Excerpts from a dataset

(* ===== verification/LogTime.v ===== *)
(** * Timestamps of log lines ([src/log.rs])

    [rfc3339_millis] and the calendar arithmetic under it, against the
    Gregorian calendar by its rules: leap years, lengths of months, and days
    counted from 0001-01-01. *)
From S2P Require Import Prelude.
Local Open Scope Z_scope.

Module LogTime.

(** [civil_from_days]: year, month and day. *)
Definition civil_from_days (days : Z) : Z * Z * Z :=
  let z := days + 719468 in
  let era := z / 146097 in
  let doe := z mod 146097 in
  let yoe := (doe - doe / 1460 + doe / 36524 - doe / 146096) / 365 in
  let doy := doe - (365 * yoe + yoe / 4 - yoe / 100) in
  let mp := (5 * doy + 2) / 153 in
  let day := doy - (153 * mp + 2) / 5 + 1 in
  let month := if mp <? 10 then mp + 3 else mp - 9 in
  (yoe + era * 400 + (if month <=? 2 then 1 else 0), month, day).

(** ** The calendar *)

Definition leap (y : Z) : bool := ((y mod 4 =? 0) && negb (y mod 100 =? 0)) || (y mod 400 =? 0).

(** The length of month [m] in a year that is a leap year or not. *)
Definition month_length (lp : bool) (m : Z) : Z :=
  if m =? 2 then if lp then 29 else 28
  else if (m =? 4) || (m =? 6) || (m =? 9) || (m =? 11) then 30 else 31.

Definition months_length (lp : bool) (m : Z) : Z :=
  foldr Z.add 0 (map (fun k => month_length lp (Z.of_nat k)) (seq 1 (Z.to_nat (m - 1)))).

Definition days_in_month (y m : Z) : Z := month_length (leap y) m.

(** Days of the months before [m] in year [y]. *)
Definition days_before_month (y m : Z) : Z := months_length (leap y) m.

(** Days of the years before [y], from year 1 on. *)
Definition days_before_year (y : Z) : Z := 365 * (y - 1) + (y - 1) / 4 - (y - 1) / 100 + (y - 1) / 400.

(** Days from 0001-01-01 to 1970-01-01. *)
Definition EPOCH : Z := 719162.

(** The number of a date, in days from 1970-01-01. *)
Definition day_number (y m d : Z) : Z := days_before_year y + days_before_month y m + (d - 1) - EPOCH.

Definition valid_date (y m d : Z) : bool :=
  (1 <=? m) && (m <=? 12) && (1 <=? d) && (d <=? days_in_month y m).

(** [days_before_year] steps by the length of each year. *)
Lemma days_before_year_step y : days_before_year (y + 1) = days_before_year y + (if leap y then 366 else 365).
Proof.
  unfold days_before_year, leap. replace (y + 1 - 1) with y by lia.
  assert (forall k, 0 < k -> y / k = (y - 1) / k + (if y mod k =? 0 then 1 else 0)) as Hstep.
  { intros k Hk. destruct (Z.eqb_spec (y mod k) 0) as [E|E].
    - assert (y = k * (y / k)) as Hy by (pose proof (Z.div_mod y k ltac:(lia)); lia).
      assert (y - 1 = (k - 1) + (y / k - 1) * k) as -> by lia.
      rewrite Z.div_add, (Z.div_small (k - 1)) by lia. lia.
    - pose proof (Z.mod_pos_bound y k Hk). pose proof (Z.div_mod y k ltac:(lia)).
      assert (y - 1 = (y mod k - 1) + (y / k) * k) as -> by lia.
      rewrite Z.div_add, (Z.div_small (_ - 1)) by lia. lia. }
  rewrite (Hstep 4), (Hstep 100), (Hstep 400) by lia.
  assert (y mod 400 = 0 -> y mod 100 = 0) as H400.
  { intros H. apply Z.mod_divide in H as [q ->]; [|lia]. replace (q * 400) with (q * 4 * 100) by lia.
    apply Z.mod_mul. lia. }
  assert (y mod 100 = 0 -> y mod 4 = 0) as H100.
  { intros H. apply Z.mod_divide in H as [q ->]; [|lia]. replace (q * 100) with (q * 25 * 4) by lia.
    apply Z.mod_mul. lia. }
  destruct (Z.eqb_spec (y mod 4) 0), (Z.eqb_spec (y mod 100) 0), (Z.eqb_spec (y mod 400) 0); simpl; lia.
Qed.

(** ** One era of 400 years

    Years here begin on March 1st.  [yoe] is the year of a day of the era:
    it goes up with the day, so checking it at both ends of each of the 400
    years is enough. *)

Definition yoe (doe : Z) : Z := (doe - doe / 1460 + doe / 36524 - doe / 146096) / 365.

(** The first day of a year of the era, and the year's length. *)
Definition year_start (y : Z) : Z := 365 * y + y / 4 - y / 100.
Definition year_length (y : Z) : Z := if leap (y + 1) then 366 else 365.

Lemma yoe_mono a b : 0 <= a <= b -> b <= 146096 -> yoe a <= yoe b.
Proof.
  intros H1 H2. unfold yoe. apply Z.div_le_mono; [lia|].
  pose proof (Z.div_mod a 1460 ltac:(lia)). pose proof (Z.mod_pos_bound a 1460 ltac:(lia)).
  pose proof (Z.div_mod b 1460 ltac:(lia)). pose proof (Z.mod_pos_bound b 1460 ltac:(lia)).
  assert (a / 36524 <= b / 36524) by (apply Z.div_le_mono; lia).
  destruct (Z.eq_dec b 146096) as [->|Hb]; [destruct (Z.eq_dec a 146096) as [->|Ha]; [lia|]|].
  - rewrite (Z.div_small a 146096) by lia. change (146096 / 146096) with 1.
    change (146096 / 36524) with 4 in *. change (146096 / 1460) with 100 in *.
    assert (a / 36524 < 4) by (apply Z.div_lt_upper_bound; lia). lia.
  - rewrite !(Z.div_small _ 146096) by lia. lia.
Qed.

Definition year_ok (y : Z) : bool :=
  (yoe (year_start y) =? y) && (yoe (year_start y + year_length y - 1) =? y) &&
  (year_start y + year_length y =? (if y =? 399 then 146097 else year_start (y + 1))).

Lemma years_checked : forallb (fun k => year_ok (Z.of_nat k)) (seq 0 400) = true.
Proof. vm_compute. reflexivity. Qed.

Lemma year_ok_spec y : 0 <= y < 400 -> year_ok y = true.
Proof.
  intros Hy. pose proof years_checked as H. rewrite forallb_forall in H.
  specialize (H (Z.to_nat y)). rewrite Z2Nat.id in H by lia. apply H. apply List.in_seq. lia.
Qed.

(** Every day of the era is in one of its years. *)
Lemma year_of_day doe n :
  0 <= doe -> (n <= 400)%nat -> doe < (if decide (n = 400%nat) then 146097 else year_start (Z.of_nat n)) ->
  exists y, 0 <= y < 400 /\ year_start y <= doe < year_start y + year_length y.
Proof.
  intros Hd. induction n as [|n IH]; intros Hn Hlt.
  - change (year_start (Z.of_nat 0)) with 0 in Hlt. case_decide; lia.
  - pose proof (year_ok_spec (Z.of_nat n) ltac:(lia)) as Hok. unfold year_ok in Hok.
    apply andb_true_iff in Hok as [_ Hend%Z.eqb_eq].
    destruct (Z.ltb_spec doe (year_start (Z.of_nat n))) as [Hl|Hge].
    + apply IH; [lia|]. destruct (decide (n = 400%nat)); [lia|done].
    + exists (Z.of_nat n). split; [lia|]. split; [done|]. rewrite Hend.
      replace (Z.of_nat n + 1) with (Z.of_nat (S n)) by lia.
      destruct (Z.eqb_spec (Z.of_nat n) 399), (decide (S n = 400%nat)); done || lia.
Qed.

Lemma yoe_year doe y :
  0 <= y < 400 -> year_start y <= doe < year_start y + year_length y -> 0 <= year_start y -> doe <= 146096 ->
  yoe doe = y.
Proof.
  intros Hy Hd Hs Hm. pose proof (year_ok_spec y Hy) as Hok. unfold year_ok in Hok.
  apply andb_true_iff in Hok as [Hok Hend%Z.eqb_eq]. apply andb_true_iff in Hok as [H1%Z.eqb_eq H2%Z.eqb_eq].
  assert (year_start y + year_length y <= 146097) as Hle.
  { rewrite Hend. destruct (Z.eqb_spec y 399); [lia|]. unfold year_start.
    pose proof (Z.div_mod (y + 1) 4 ltac:(lia)). pose proof (Z.mod_pos_bound (y + 1) 4 ltac:(lia)).
    assert (0 <= (y + 1) / 100) by (apply Z.div_pos; lia). lia. }
  pose proof (yoe_mono (year_start y) doe ltac:(lia) ltac:(lia)).
  pose proof (yoe_mono doe (year_start y + year_length y - 1) ltac:(lia) ltac:(lia)). lia.
Qed.

(** The month and day of the [doy]-th day from March 1st, in a year whose
    January and February ([doy] 306 on) are of a leap year or not. *)
Definition month_day (doy : Z) : Z * Z :=
  let mp := (5 * doy + 2) / 153 in
  (if mp <? 10 then mp + 3 else mp - 9, doy - (153 * mp + 2) / 5 + 1).

Definition day_ok (lp : bool) (doy : Z) : bool :=
  let '(m, d) := month_day doy in
  (1 <=? m) && (m <=? 12) && (1 <=? d) && (d <=? month_length lp m) &&
  (months_length lp m + (d - 1) =? (if m <=? 2 then doy - 306 else doy + 59 + (if lp then 1 else 0))).

Lemma days_checked :
  forallb (fun k => day_ok true (Z.of_nat k)) (seq 0 366) &&
  forallb (fun k => day_ok false (Z.of_nat k)) (seq 0 365) = true.
Proof. vm_compute. reflexivity. Qed.

Lemma day_ok_spec (lp : bool) doy : 0 <= doy < (if lp then 366 else 365) -> day_ok lp doy = true.
Proof.
  intros Hd. pose proof days_checked as H. apply andb_true_iff in H as [Ht Hf].
  rewrite forallb_forall in Ht, Hf. specialize (Ht (Z.to_nat doy)). specialize (Hf (Z.to_nat doy)).
  rewrite Z2Nat.id in Ht, Hf by (destruct lp; lia).
  destruct lp; [apply Ht|apply Hf]; apply List.in_seq; lia.
Qed.

(** Before January only March to December matter, which are the same in
    every year. *)
Lemma day_ok_either lp doy : 0 <= doy < 306 -> day_ok lp doy = true.
Proof. intros H. apply day_ok_spec. destruct lp; lia. Qed.

Lemma month_day_jan doy : 0 <= doy < 366 -> ((month_day doy).1 <=? 2) = (306 <=? doy).
Proof.
  intros H. unfold month_day. simpl.
  pose proof (Z.div_mod (5 * doy + 2) 153 ltac:(lia)). pose proof (Z.mod_pos_bound (5 * doy + 2) 153 ltac:(lia)).
  set (mp := (5 * doy + 2) / 153) in *.
  destruct (Z.ltb_spec mp 10), (Z.leb_spec 306 doy); [|apply Z.leb_gt|apply Z.leb_le|]; lia.
Qed.

(** ** Every day *)

Lemma civil_shift d k :
  civil_from_days (d + k * 146097) = let '(y, m, dd) := civil_from_days d in (y + k * 400, m, dd).
Proof.
  unfold civil_from_days. replace (d + k * 146097 + 719468) with (d + 719468 + k * 146097) by lia.
  rewrite Z.div_add, Z_mod_plus_full by lia. cbv zeta. f_equal. f_equal. lia.
Qed.

Lemma leap_shift y k : leap (y + k * 400) = leap y.
Proof.
  unfold leap. replace (y + k * 400) with (y + k * 100 * 4) at 1 by lia. rewrite Z_mod_plus_full.
  replace (y + k * 400) with (y + k * 4 * 100) at 1 by lia. rewrite Z_mod_plus_full. by rewrite Z_mod_plus_full.
Qed.

Lemma day_number_shift y m d k : day_number (y + k * 400) m d = day_number y m d + k * 146097.
Proof.
  unfold day_number. assert (days_before_month (y + k * 400) m = days_before_month y m) as ->.
  { unfold days_before_month. by rewrite leap_shift. }
  unfold days_before_year. replace (y + k * 400 - 1) with (y - 1 + k * 400) by lia.
  replace (y - 1 + k * 400) with (y - 1 + k * 100 * 4) at 2 by lia. rewrite Z.div_add by lia.
  replace (y - 1 + k * 400) with (y - 1 + k * 4 * 100) at 2 by lia. rewrite Z.div_add by lia.
  rewrite Z.div_add by lia. lia.
Qed.

Lemma civil_of_era doe y m d :
  0 <= doe < 146097 -> civil_from_days (doe - 719468) = (y, m, d) ->
  valid_date y m d = true /\ day_number y m d = doe - 719468.
Proof.
  intros Hd Hc. destruct (year_of_day doe 400 ltac:(lia) ltac:(lia) ltac:(simpl; lia)) as (y0 & Hy0 & Hy).
  assert (0 <= year_start y0) as Hs0.
  { unfold year_start. pose proof (Z.div_pos y0 4 ltac:(lia) ltac:(lia)).
    pose proof (Z.div_le_upper_bound y0 100 y0 ltac:(lia) ltac:(lia)). lia. }
  pose proof (yoe_year doe y0 Hy0 Hy Hs0 ltac:(lia)) as Ey.
  unfold civil_from_days in Hc. replace (doe - 719468 + 719468) with doe in Hc by lia.
  rewrite (Z.div_small doe), (Z.mod_small doe) in Hc by lia. cbv zeta in Hc. fold (yoe doe) in Hc. rewrite Ey in Hc.
  fold (year_start y0) in Hc. set (doy := doe - year_start y0) in *.
  assert (0 <= doy < year_length y0) as Hdoy by (unfold doy; lia).
  assert (doy < 366) as Hdoy2 by (unfold year_length in Hdoy; case_match; lia).
  pose proof (month_day_jan doy ltac:(lia)) as Hjan.
  assert (days_before_year (y0 + 1) = year_start y0) as Hby.
  { unfold days_before_year, year_start. replace (y0 + 1 - 1) with y0 by lia. rewrite (Z.div_small y0 400) by lia. lia. }
  pose proof (days_before_year_step y0) as Hstep.
  unfold month_day in Hjan. simpl in Hjan.
  injection Hc as Ey1 Em Ed. rewrite Em in Ey1, Hjan.
  assert (month_day doy = (m, d)) as Emd by (unfold month_day; by rewrite Em, Ed).
  rewrite Hjan in Ey1. unfold valid_date, day_number, days_in_month, days_before_month.
  destruct (Z.leb_spec 306 doy) as [Hge|Hlt].
  - pose proof (day_ok_spec (leap (y0 + 1)) doy) as Hok. unfold year_length in Hdoy. specialize (Hok Hdoy).
    unfold day_ok in Hok. rewrite Emd, Hjan in Hok. replace y with (y0 + 1) by lia.
    apply andb_true_iff in Hok as [Hv Hn%Z.eqb_eq]. split; [done|]. unfold EPOCH, doy in *. lia.
  - pose proof (day_ok_either (leap y0) doy ltac:(lia)) as Hok.
    unfold day_ok in Hok. rewrite Emd, Hjan in Hok. replace y with y0 by lia.
    apply andb_true_iff in Hok as [Hv Hn%Z.eqb_eq]. split; [done|]. unfold EPOCH, doy in *.
    destruct (leap y0); lia.
Qed.

Lemma civil_correct days y m d :
  civil_from_days days = (y, m, d) -> valid_date y m d = true /\ day_number y m d = days.
Proof.
  set (k := (days + 719468) / 146097). set (doe := (days + 719468) mod 146097).
  assert (days = (doe - 719468) + k * 146097) as E
    by (pose proof (Z.div_mod (days + 719468) 146097 ltac:(lia)); unfold k, doe; lia).
  assert (0 <= doe < 146097) as Hdoe by (apply Z.mod_pos_bound; lia).
  rewrite E, civil_shift. destruct (civil_from_days (doe - 719468)) as [[y0 m0] d0] eqn:Ec.
  destruct (civil_of_era doe y0 m0 d0 Hdoe Ec) as [Hv Hn]. intros [= <- <- <-]. split.
  - unfold valid_date, days_in_month in *. by rewrite leap_shift.
  - rewrite day_number_shift, Hn. lia.
Qed.

(** The numbers [rfc3339_millis] prints: year, month, day, hours, minutes,
    seconds and milliseconds. *)
Definition rfc3339_fields (ms : Z) : Z * Z * Z * (Z * Z * Z * Z) :=
  let days := ms / 86400000 in
  let of_day := ms mod 86400000 in
  (civil_from_days days, (of_day / 3600000, of_day / 60000 mod 60, of_day / 1000 mod 60, of_day mod 1000)).

(** log timestamps are right: for every moment, before or after 1970, the
    date printed exists in the Gregorian calendar (leap years included), the
    time of day is in range, and together they are exactly that many
    milliseconds from 1970-01-01T00:00:00. *)
Theorem timestamp_correct ms y m d h mi s frac :
  rfc3339_fields ms = (y, m, d, (h, mi, s, frac)) ->
  valid_date y m d = true /\ 0 <= h < 24 /\ 0 <= mi < 60 /\ 0 <= s < 60 /\ 0 <= frac < 1000 /\
  day_number y m d * 86400000 + h * 3600000 + mi * 60000 + s * 1000 + frac = ms.
Proof.
  unfold rfc3339_fields. destruct (civil_from_days (ms / 86400000)) as [[y0 m0] d0] eqn:E.
  intros [= <- <- <- <- <- <- <-]. destruct (civil_correct _ _ _ _ E) as [Hv ->].
  pose proof (Z.div_mod ms 86400000 ltac:(lia)). pose proof (Z.mod_pos_bound ms 86400000 ltac:(lia)).
  set (t := ms mod 86400000) in *. split; [done|].
  assert (t / 60000 = t / 1000 / 60) as -> by (rewrite Z.div_div by lia; done).
  assert (t / 3600000 = t / 1000 / 60 / 60) as -> by (rewrite !Z.div_div by lia; done).
  pose proof (Z.div_mod t 1000 ltac:(lia)). pose proof (Z.mod_pos_bound t 1000 ltac:(lia)).
  set (t1 := t / 1000) in *.
  pose proof (Z.div_mod t1 60 ltac:(lia)). pose proof (Z.mod_pos_bound t1 60 ltac:(lia)).
  set (t2 := t1 / 60) in *.
  pose proof (Z.div_mod t2 60 ltac:(lia)). pose proof (Z.mod_pos_bound t2 60 ltac:(lia)).
  split_and!; lia.
Qed.

Lemma timestamp_correct_witness :
  valid_date 1969 12 31 = true /\ day_number 1969 12 31 * 86400000 + 23 * 3600000 + 59 * 60000 + 59 * 1000 + 999 = -1.
Proof.
  destruct (timestamp_correct (-1) 1969 12 31 23 59 59 999) as (H1 & _ & _ & _ & _ & H2); [reflexivity|].
  split; [exact H1|exact H2].
Defined.

End LogTime.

**Work required:**
Copy out all lines above holding "Hend".

**Reply to the exercise:**
    apply andb_true_iff in Hok as [_ Hend%Z.eqb_eq].
    + exists (Z.of_nat n). split; [lia|]. split; [done|]. rewrite Hend.
  apply andb_true_iff in Hok as [Hok Hend%Z.eqb_eq]. apply andb_true_iff in Hok as [H1%Z.eqb_eq H2%Z.eqb_eq].
  { rewrite Hend. destruct (Z.eqb_spec y 399); [lia|]. unfold year_start.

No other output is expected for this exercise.